Development of novel direct acting antivirals (DAAs) has led to > 95% sustained virological response rates (SVR12) in patients with hepatitis C virus (HCV) in controlled clinical trials.
The purpose of this study was to evaluate the safety and efficacy of DAAs in a non-controlled setting.
This retrospective cohort included patients who initiated on DAAs between May 2014 and May 2018. The primary endpoint was SVR12. Descriptive statistics were used to analyze the results. Bivariate associations between patients achieving treatment success and demographic and clinical variables were conducted using chi-square, Fisher's exact test, and independent samples t-test with a two-sided alpha value of 0.05.
Of the 50 patients with HCV who were initiated on DAAs, 3 were lost to follow-up and 1 died during treatment. SVR12 was achieved in 42 of 50 (84%) patients by ITT analysis and in 42 of 45 (93%) patients by the per-protocol analysis. Two patients died and 3 were lost to follow-up (LTFU).
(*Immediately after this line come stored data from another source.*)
(** * Top-10 doublers: the scoring pipeline of [analysis.py]

    A shallow embedding of [analysis.py] (history fetch with retry and
    fallback, indicators, per-horizon scoring, per-horizon normalisation and
    top-10 selection) and the properties of it that the specification states.

    Numbers.  The program computes on IEEE doubles through numpy and pandas.
    They are modelled as real numbers extended with [NaN] and the two
    infinities: arithmetic on finite values is exact (no rounding, no
    overflow), the special values follow the IEEE rules, and zero is the
    positive zero.  Everything stated below is therefore stated up to
    rounding. *)

From Stdlib Require Import String Ascii.
From Stdlib Require DecimalString.
From Stdlib Require Import Reals Lra Lia ZArith List Bool.
From Stdlib Require Import Permutation Sorted.
Import ListNotations.

Set Implicit Arguments.

(** ** Extended reals standing for doubles *)

Inductive float : Type :=
| NaN
| PInf
| NInf
| Fin (x : R).

Definition rlt (x y : R) : bool := if Rlt_dec x y then true else false.
Definition req (x y : R) : bool := if Req_dec_T x y then true else false.

Arguments rlt : simpl never.
Arguments req : simpl never.

(** [pd.isna] on a scalar. *)
Definition isna (a : float) : bool :=
  match a with NaN => true | _ => false end.

Definition is_finite (a : float) : Prop :=
  match a with Fin _ => True | _ => False end.

Definition fneg (a : float) : float :=
  match a with
  | NaN => NaN
  | PInf => NInf
  | NInf => PInf
  | Fin x => Fin (- x)
  end.

Definition fadd (a b : float) : float :=
  match a, b with
  | NaN, _ | _, NaN => NaN
  | PInf, NInf | NInf, PInf => NaN
  | PInf, _ | _, PInf => PInf
  | NInf, _ | _, NInf => NInf
  | Fin x, Fin y => Fin (x + y)
  end.

Definition fsub (a b : float) : float := fadd a (fneg b).

(** The infinity whose sign is the sign of [x]; [NaN] at zero. *)
Definition inf_signed (x : R) : float :=
  if rlt 0 x then PInf else if rlt x 0 then NInf else NaN.

Definition fmul (a b : float) : float :=
  match a, b with
  | NaN, _ | _, NaN => NaN
  | PInf, PInf | NInf, NInf => PInf
  | PInf, NInf | NInf, PInf => NInf
  | PInf, Fin y | Fin y, PInf => inf_signed y
  | NInf, Fin y | Fin y, NInf => inf_signed (- y)
  | Fin x, Fin y => Fin (x * y)
  end.

(** numpy scalar division: dividing by zero gives an infinity (or [NaN] for
    0/0), it does not raise. *)
Definition fdiv (a b : float) : float :=
  match a, b with
  | NaN, _ | _, NaN => NaN
  | (PInf | NInf), (PInf | NInf) => NaN
  | Fin _, (PInf | NInf) => Fin 0
  | PInf, Fin y => if rlt y 0 then NInf else PInf
  | NInf, Fin y => if rlt y 0 then PInf else NInf
  | Fin x, Fin y => if req y 0 then inf_signed x else Fin (x / y)
  end.

Definition fabs (a : float) : float :=
  match a with
  | NaN => NaN
  | PInf | NInf => PInf
  | Fin x => Fin (Rabs x)
  end.

Definition fsqrt (a : float) : float :=
  match a with
  | NaN | NInf => NaN
  | PInf => PInf
  | Fin x => if rlt x 0 then NaN else Fin (sqrt x)
  end.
All 3 patients LTFU had a history of heroin use; this was the only demographic factor significantly associated with treatment failure (Fisher's exact p = 0.02).
Findings from our cohort indicate that SVR12 rates based on ITT analysis are lower than the > 95% rates seen in large controlled clinical trials, mainly due to patients being lost to follow-up. These findings suggest that a gap remains in the HCV treatment cascade, especially in the underserved populations and persons with a history of drug use.